» Task item
Wherever a line in the data below holds "which", copy that line.
--- --- ---
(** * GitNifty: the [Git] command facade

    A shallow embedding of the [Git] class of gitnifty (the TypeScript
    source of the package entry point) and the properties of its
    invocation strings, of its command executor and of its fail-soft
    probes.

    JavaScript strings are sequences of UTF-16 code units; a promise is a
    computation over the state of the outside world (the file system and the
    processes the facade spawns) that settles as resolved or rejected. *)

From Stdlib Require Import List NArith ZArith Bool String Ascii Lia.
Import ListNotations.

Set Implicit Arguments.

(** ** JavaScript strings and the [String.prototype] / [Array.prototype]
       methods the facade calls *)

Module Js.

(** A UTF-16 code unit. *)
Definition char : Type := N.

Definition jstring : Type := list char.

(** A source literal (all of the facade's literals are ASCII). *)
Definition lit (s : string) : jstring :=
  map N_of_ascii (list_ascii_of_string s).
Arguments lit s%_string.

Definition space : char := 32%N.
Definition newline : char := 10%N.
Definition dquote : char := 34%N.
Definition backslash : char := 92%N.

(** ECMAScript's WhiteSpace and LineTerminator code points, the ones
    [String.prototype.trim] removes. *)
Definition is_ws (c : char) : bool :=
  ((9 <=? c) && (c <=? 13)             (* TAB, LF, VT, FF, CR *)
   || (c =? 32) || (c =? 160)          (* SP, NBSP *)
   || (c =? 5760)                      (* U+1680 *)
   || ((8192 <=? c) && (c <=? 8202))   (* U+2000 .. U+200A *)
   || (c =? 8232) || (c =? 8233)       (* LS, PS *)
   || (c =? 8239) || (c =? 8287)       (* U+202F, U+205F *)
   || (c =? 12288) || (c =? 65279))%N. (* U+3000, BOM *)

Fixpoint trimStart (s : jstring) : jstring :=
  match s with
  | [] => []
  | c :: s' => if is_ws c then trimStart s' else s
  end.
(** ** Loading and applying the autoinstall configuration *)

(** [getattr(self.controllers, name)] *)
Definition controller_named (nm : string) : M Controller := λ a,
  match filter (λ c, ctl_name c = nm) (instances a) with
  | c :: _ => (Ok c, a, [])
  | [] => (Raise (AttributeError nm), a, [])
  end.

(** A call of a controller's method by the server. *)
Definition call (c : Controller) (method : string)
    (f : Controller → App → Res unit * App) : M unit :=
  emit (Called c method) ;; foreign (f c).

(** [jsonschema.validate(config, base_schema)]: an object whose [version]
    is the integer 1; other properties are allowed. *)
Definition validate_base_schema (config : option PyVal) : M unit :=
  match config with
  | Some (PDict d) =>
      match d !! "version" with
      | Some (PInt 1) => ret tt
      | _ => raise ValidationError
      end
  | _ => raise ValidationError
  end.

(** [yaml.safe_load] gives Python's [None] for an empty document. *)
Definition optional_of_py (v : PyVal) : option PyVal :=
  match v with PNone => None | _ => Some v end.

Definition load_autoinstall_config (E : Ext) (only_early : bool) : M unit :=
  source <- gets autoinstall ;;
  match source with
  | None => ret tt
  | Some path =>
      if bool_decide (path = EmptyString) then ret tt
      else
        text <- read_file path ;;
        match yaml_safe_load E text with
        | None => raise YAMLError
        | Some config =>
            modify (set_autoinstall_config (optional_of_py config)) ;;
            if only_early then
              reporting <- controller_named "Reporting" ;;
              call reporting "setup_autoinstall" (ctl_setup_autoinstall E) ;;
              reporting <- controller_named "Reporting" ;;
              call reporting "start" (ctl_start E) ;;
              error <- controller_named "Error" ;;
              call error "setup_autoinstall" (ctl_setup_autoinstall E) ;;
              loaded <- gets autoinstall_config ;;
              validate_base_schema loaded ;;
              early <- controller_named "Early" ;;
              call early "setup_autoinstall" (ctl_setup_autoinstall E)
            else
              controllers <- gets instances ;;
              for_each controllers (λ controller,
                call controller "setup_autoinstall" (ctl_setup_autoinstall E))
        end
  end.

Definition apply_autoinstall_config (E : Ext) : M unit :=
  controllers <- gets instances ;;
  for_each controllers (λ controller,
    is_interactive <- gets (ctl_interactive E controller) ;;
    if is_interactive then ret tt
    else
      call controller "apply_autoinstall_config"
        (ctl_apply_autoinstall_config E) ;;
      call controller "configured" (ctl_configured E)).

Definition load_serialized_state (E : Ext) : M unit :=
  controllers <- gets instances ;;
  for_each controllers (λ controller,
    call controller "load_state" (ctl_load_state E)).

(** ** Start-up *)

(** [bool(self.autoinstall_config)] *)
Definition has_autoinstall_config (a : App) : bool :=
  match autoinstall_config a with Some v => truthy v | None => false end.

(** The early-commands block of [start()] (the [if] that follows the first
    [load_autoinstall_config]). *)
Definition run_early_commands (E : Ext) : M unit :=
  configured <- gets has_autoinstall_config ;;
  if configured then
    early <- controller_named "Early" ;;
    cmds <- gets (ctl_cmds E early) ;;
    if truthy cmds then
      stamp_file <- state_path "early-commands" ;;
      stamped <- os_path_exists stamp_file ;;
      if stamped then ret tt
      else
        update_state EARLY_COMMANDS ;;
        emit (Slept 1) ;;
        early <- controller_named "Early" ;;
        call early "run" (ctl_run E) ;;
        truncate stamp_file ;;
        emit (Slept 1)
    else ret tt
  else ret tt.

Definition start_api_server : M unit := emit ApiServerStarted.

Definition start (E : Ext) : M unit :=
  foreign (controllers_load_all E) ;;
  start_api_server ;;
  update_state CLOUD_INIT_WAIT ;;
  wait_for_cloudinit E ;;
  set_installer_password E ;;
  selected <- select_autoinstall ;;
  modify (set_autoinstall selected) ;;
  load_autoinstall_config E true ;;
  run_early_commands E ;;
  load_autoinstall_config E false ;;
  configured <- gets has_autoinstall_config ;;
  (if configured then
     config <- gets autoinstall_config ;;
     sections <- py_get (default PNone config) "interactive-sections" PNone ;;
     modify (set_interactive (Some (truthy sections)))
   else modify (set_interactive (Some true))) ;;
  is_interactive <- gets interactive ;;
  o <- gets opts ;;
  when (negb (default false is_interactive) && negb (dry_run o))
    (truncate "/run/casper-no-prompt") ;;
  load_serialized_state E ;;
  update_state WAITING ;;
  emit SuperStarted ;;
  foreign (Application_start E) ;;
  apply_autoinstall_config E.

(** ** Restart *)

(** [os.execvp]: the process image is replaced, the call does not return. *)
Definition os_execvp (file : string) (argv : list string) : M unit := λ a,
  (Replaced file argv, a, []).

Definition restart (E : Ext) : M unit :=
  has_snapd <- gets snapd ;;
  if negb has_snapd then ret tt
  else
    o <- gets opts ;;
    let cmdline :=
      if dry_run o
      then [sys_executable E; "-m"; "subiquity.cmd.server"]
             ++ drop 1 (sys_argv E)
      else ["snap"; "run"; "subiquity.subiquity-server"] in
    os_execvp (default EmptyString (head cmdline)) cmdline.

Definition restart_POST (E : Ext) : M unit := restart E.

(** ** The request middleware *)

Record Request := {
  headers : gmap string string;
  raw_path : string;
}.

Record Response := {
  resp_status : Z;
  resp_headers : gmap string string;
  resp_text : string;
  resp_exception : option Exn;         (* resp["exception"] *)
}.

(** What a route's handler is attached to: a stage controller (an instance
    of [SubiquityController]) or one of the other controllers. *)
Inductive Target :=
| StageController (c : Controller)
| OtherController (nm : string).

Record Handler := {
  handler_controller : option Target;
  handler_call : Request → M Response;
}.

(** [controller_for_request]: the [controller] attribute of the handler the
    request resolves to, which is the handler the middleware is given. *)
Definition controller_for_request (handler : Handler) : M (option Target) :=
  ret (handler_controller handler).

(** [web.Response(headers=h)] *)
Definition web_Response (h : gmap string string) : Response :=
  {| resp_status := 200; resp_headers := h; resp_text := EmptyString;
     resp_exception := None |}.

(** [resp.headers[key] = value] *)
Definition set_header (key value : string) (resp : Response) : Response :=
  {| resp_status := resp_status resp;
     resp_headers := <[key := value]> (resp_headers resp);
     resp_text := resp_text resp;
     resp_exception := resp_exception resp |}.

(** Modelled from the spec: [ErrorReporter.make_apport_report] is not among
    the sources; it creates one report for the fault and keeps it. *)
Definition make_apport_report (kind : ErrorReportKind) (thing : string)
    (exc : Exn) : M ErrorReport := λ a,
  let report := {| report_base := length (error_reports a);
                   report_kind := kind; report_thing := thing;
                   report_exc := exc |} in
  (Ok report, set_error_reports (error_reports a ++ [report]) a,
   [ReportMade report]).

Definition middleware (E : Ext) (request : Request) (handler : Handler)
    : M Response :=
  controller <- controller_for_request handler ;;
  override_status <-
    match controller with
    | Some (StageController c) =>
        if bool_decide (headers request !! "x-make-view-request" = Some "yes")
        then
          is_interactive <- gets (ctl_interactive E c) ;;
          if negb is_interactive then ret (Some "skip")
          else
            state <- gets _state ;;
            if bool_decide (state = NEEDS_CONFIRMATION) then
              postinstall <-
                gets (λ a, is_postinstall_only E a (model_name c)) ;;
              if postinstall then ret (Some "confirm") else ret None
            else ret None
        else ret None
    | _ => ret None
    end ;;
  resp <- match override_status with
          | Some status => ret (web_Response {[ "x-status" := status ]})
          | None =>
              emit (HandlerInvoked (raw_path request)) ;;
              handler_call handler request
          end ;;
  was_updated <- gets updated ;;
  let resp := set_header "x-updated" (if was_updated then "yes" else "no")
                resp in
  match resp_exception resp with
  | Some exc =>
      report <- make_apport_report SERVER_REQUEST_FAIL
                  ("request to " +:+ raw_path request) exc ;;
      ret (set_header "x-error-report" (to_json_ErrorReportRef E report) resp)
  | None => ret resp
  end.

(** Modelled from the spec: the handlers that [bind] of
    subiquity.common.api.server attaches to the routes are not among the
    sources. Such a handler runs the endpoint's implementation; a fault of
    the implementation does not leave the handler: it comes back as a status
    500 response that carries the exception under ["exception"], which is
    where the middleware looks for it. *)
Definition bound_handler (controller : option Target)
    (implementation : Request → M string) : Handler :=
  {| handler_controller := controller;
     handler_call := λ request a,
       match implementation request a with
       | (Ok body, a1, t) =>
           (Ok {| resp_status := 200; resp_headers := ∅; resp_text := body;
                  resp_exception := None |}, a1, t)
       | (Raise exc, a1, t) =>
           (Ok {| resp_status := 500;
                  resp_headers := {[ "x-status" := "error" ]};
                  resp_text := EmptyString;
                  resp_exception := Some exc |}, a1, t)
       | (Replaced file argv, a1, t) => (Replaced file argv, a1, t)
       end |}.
--- --- ---
» Exercise solution
    request resolves to, which is the handler the middleware is given. *)
    500 response that carries the exception under ["exception"], which is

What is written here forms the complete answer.